One way to go about this is to simultaneously reduce cmat and the matrix within the exponential to the Jordan form:

{sm, jm} = JordanDecomposition[2 π {{a, b}, {c, d}}]
{sr, jr} = JordanDecomposition[{{Sin[1], Cos[1]}, {-Cos[1], Sin[1]}}] // FullSimplify

Conveniently, 1. both jm and jr are diagonal matrices; and 2. both sm and sr are normalized such that their second row is one.
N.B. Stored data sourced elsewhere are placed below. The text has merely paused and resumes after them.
Lemma composite_merge_tv_ok a b r : tv_ok a -> tv_ok b -> composite_merge a b = Ok r -> tv_ok r.
Proof.
  intros Ha Hb. unfold composite_merge. destruct (clone_ok a Ha) as (-> & Hca & _). cbn [mbind res_bind].
  destruct (getType_tv b); try done. cbn [mbind res_bind].
  destruct (cl a) as [| | | |p vs] eqn:Ecl; try done.
  destruct (getConfidence b) as [c2| | |]; try done. cbn [mbind res_bind].
  destruct (getConfidence (CompositeTV p vs)) as [c1| | |]; try done. cbn [mbind res_bind].
  destruct p as [p|]; [|done]. pose proof Hca as (Hp & Hvs)%tv_ok_comp.
  assert (Hplain : (if fgt c2 c1 then t ← clone b; Ok (CompositeTV (Some t) vs) else Ok (CompositeTV (Some p) vs)) = Ok r -> tv_ok r).
  { destruct (fgt _ _); [|by intros [= <-]]. destruct (clone b) as [c| | |] eqn:Ec; try done.
    intros [= <-]. apply tv_ok_comp. split; [by apply (clone_Ok_ok b)|done]. }
  destruct b as [| | | |p2 vs2]; try exact Hplain. destruct p2 as [p2|]; [|done].
  pose proof Hb as (Hp2 & Hvs2)%tv_ok_comp. clear Hplain. cbn [of_opt].
  set (P' := if fgt c2 c1 then _ else _). destruct P' as [p'| | |] eqn:EP; try done. cbn [mbind res_bind].
  destruct (composite_merge_versions vs vs2) as [vs'| | |] eqn:Ev; try done. intros [= <-].
  pose proof (merge_versions_ok vs vs2 vs' Hvs Hvs2 Ev) as Hvs'. unfold P' in EP.
  destruct (fgt _ _); [|injection EP as <-; by apply tv_ok_comp].
  cbn [mbind res_bind] in EP. destruct (clone p2) as [c| | |] eqn:Ec; try done. injection EP as <-.
  apply tv_ok_comp. split; [by apply (clone_Ok_ok p2)|done].
Qed.

Lemma merge_tv_ok a b r : tv_ok a -> tv_ok b -> merge a b = Ok r -> tv_ok r.
Proof.
  intros Ha Hb.
  assert (Hbase : base_merge a b = Ok r -> tv_ok r).
  { unfold base_merge. destruct (getType_tv b); try done. cbn [mbind res_bind].
    destruct (_ =? _)%Z; [by apply composite_merge_tv_ok|].
    destruct (getConfidence b), (getConfidence a); try done. cbn [mbind res_bind].
    destruct (fgt _ _); by apply clone_Ok_ok. }
  destruct a; try exact Hbase; [|by apply composite_merge_tv_ok].
  simpl. unfold count_merge. destruct b; try exact Hbase. by intros [= <-].
Qed.
(* ===== verification/IndexSpec.v ===== *)
(** What the indexes of Index.v promise, and that their operations keep the
    promise: every index holds exactly the live atoms, each under its keys.

    The promises are stated over a view of the store that forgets what the
    indexes do not depend on: flags, incoming sets, truth values and the link
    to the table. *)
From S2P Require Import Prelude ClassServer TruthValue AttentionValue Atom TLB HandleEntry Index.

Definition core (a : Atom) : Atom :=
  mkAtom (a_handle a) (a_type a) true [] 0 NullTV (a_attentionValue a) (a_body a).
Definition coreOf (t : TLB) (h : Handle) : option Atom := core <$> atomOf t h.

Lemma coreOf_Some t h c :
  coreOf t h = Some c -> exists a, atomOf t h = Some a /\ core a = c.
Proof. unfold coreOf. rewrite fmap_Some. intros (a & Ha & ->). eauto. Qed.

Lemma core_fields a :
  a_type (core a) = a_type a /\ isNodeObj (core a) = isNodeObj a /\
  isLinkObj (core a) = isLinkObj a /\ getName (core a) = getName a /\
  outgoing (core a) = outgoing a /\ targets (core a) = targets a /\
  getArity (core a) = getArity a /\ a_attentionValue (core a) = a_attentionValue a /\
  a_handle (core a) = a_handle a.
Proof. done. Qed.

(** ** Maps under a type code: NodeIndex and LinkIndex *)
Section keyed.
Context {K : Type} `{Countable K}.
Context (key : Atom -> option K).

Definition lookup2 (ix : list (gmap K Handle)) (ty : N) (k : K) : option Handle :=
  ix !! N.to_nat ty ≫= fun m => m !! k.

Definition keyed_exact (n : N) (C : Handle -> option Atom) (L : gset Handle)
    (ix : list (gmap K Handle)) : Prop :=
  length ix = N.to_nat n /\
  forall ty k h, lookup2 ix ty k = Some h <->
    h ∈ L /\ exists a, C h = Some a /\ a_type a = ty /\ key a = Some k.

Lemma lookup2_insert ix ty ty' m k' :
  (N.to_nat ty < length ix)%nat ->
  lookup2 (<[N.to_nat ty := m]> ix) ty' k' =
    if decide (ty = ty') then m !! k' else lookup2 ix ty' k'.
Proof.
  intros Hl. unfold lookup2. destruct (decide (ty = ty')) as [<-|Hne].
  - by rewrite list_lookup_insert_eq.
  - rewrite list_lookup_insert_ne by lia. done.
Qed.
We then recall that the Jordan vectors of $\mathbf A$ and $\exp(\mathbf A)$ should be the same, so:

GroebnerBasis[Thread[First[sm] == First[sr]], {a, b, c, d}]
   {b + c, a - d, -2 I c + Sqrt[a^2 + 4 b c - 2 a d + d^2]}

Immediately, we find that $c=-b$ and $a=d$. We can use this to simplify the next set of equations:

eq = Simplify[TrigToExp[Thread[Diagonal[jr] == Exp[Diagonal[jm]]] /.
                        {c -> -b, d -> a}], b < 0]
   {-I + E^(I + 2 a π + 2 I b π) == 0, 
    E^(2 (a - I b) π) == -I E^I}

Feeding this to Solve[] (Solve[%, {a, b}] // FullSimplify) and then plugging the results into the original matrix will generate a set of parametrized solutions:

{{I u, 1/4 - 1/(2 π) + v},
 {-((-2 + π + 4 π v)/(4 π)), I u}}

and

{{1/2 I (1 + 2 u), -((2 + π)/(4 π)) + v},
 {(2 + π - 4 π v)/(4 π), 1/2 I (1 + 2 u)}}

where I have replaced the C[k] with simpler parameters for clarity. Here, u and v are integers. In particular, Alex's solution corresponds to the first set, with u = 0 and v = 0.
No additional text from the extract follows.